MILAN, ITALY— “We don’t have your rooms, Mr. St. John.” Those are the words a tour leader never wants to hear. The words weren’t, “We don’t have your rooms ready, Mr. St. John, because housekeeping is running a little behind.” Or “We don’t have your rooms ready, Mr. St. John because the laundry is down, and we are waiting on clean linens.” No. It was the first one. The Queen mother of all things a tour leader NEVER wants to hear from a hotel manager when he is minutes away from check-in, and on his way to Venice to meet the 25 flight-weary people who—at that moment—were headed to the same hotel expecting the room that you promised them when they booked the trip with you months earlier. Yeah, that one.
“Well you’re going to have to find the rooms,” I said. “Our group stayed here last year. It was perfect, and that’s why I booked your hotel this year. I asked for exactly the same.”
Author’s note: When writing, I believe in a very sparing—almost non-existent—use of exclamation points. Though if I ever felt like going on an exclamation point binge to relay my frustration and anger with a particular situation, this column would be the one. Nevertheless, I will refrain from the use of excessive exclamation points, though the reader should mentally insert multiple exclamation points after each of the following quotes attributed to the author.
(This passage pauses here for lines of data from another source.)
(* ===== verification/PthreadProps.v ===== *)
(** * Properties of the POSIX threads

    Sequences of calls refine the map of threads; joins that wait; keys, cleanup handlers and
    destructors. *)

From stdpp Require Import gmap.
From S2P Require Import Prelude.
From S2P Require Import Hal.
From S2P Require Import Pthread.
From S2P Require Import PthreadFacts.
From S2P Require Import PthreadCalls.

(** A call that may be a join. *)
Inductive call := Do (o : act) | Join (thread : Z) (wanted : bool).

Section Props.
Context {kt : KThread} {cfg : PthreadConfig} {rt : Routines}.
Context (kint : keys_int) (routines_ok : forall r x, Forall rop_ok (routine_ops r x)).
Context (errors : EINVAL <> 0 /\ ESRCH <> 0 /\ EDEADLK <> 0 /\ EAGAIN <> 0).

Definition id_ok (x : Z) : Prop := (index_of x < THREADS_MAX)%nat.

(** Stacks come from [malloc]. *)
Definition act_ok (o : act) : Prop :=
  match o with
  | Create a _ _ => stackaddr_valid (default default_attr a) = false
  | Detach x | Cancel x => id_ok x
  | _ => True
  end.

Definition acted (n : nat) (s : st) (t : Z) (o : act) (r : fate) (s' : st) : Prop :=
  (r <> Ends true -> wf n s' /\ pres s s') /\ vact (threads s) t o r (threads s').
My best friend, travel companion, collaborator, work partner, and fellow tour leader, Wyatt Waters, was seated next to me on the fast train headed to Venice. He is a very non-confrontational person, and—in our 20-year working relationship/friendship—has probably never even heard me raise my voice, once. He heard two decade’s worth on this day. He was staring straight ahead in his seat, silent, looking very uncomfortable.
“I’ll tell you what you do have,” I continued.” “You have 25 Americans, plus two tour leaders, who have traveled about 5,000 miles and are expecting rooms at your hotel on the Grand Canal. What’s worse, you’re going to have me at the front desk in about 45 minutes, and I expect my rooms. I don’t know what you are going to have to do to make this happen, but you’ve got 45 minutes to figure it out. They have paid too much money to receive anything less than what they have been promised.” (I’m not sure how many exclamation points you mentally inserted in those previous sentences, but odds are, you undershot the situation).
I was mad.
It’s the nightmare scenario I always imagined when Waters and I started leading these tours to Italy several years ago. The majority of the trips we take are in Tuscany. There, we stay in two villas, owned by the same person, who is meticulous in her details. We have never had a problem booking her villas. Though on the Northern Italy tours we take to Venice, Bologna, and Milan, there is always a slight possibility that there might be a screw-up at the hotel.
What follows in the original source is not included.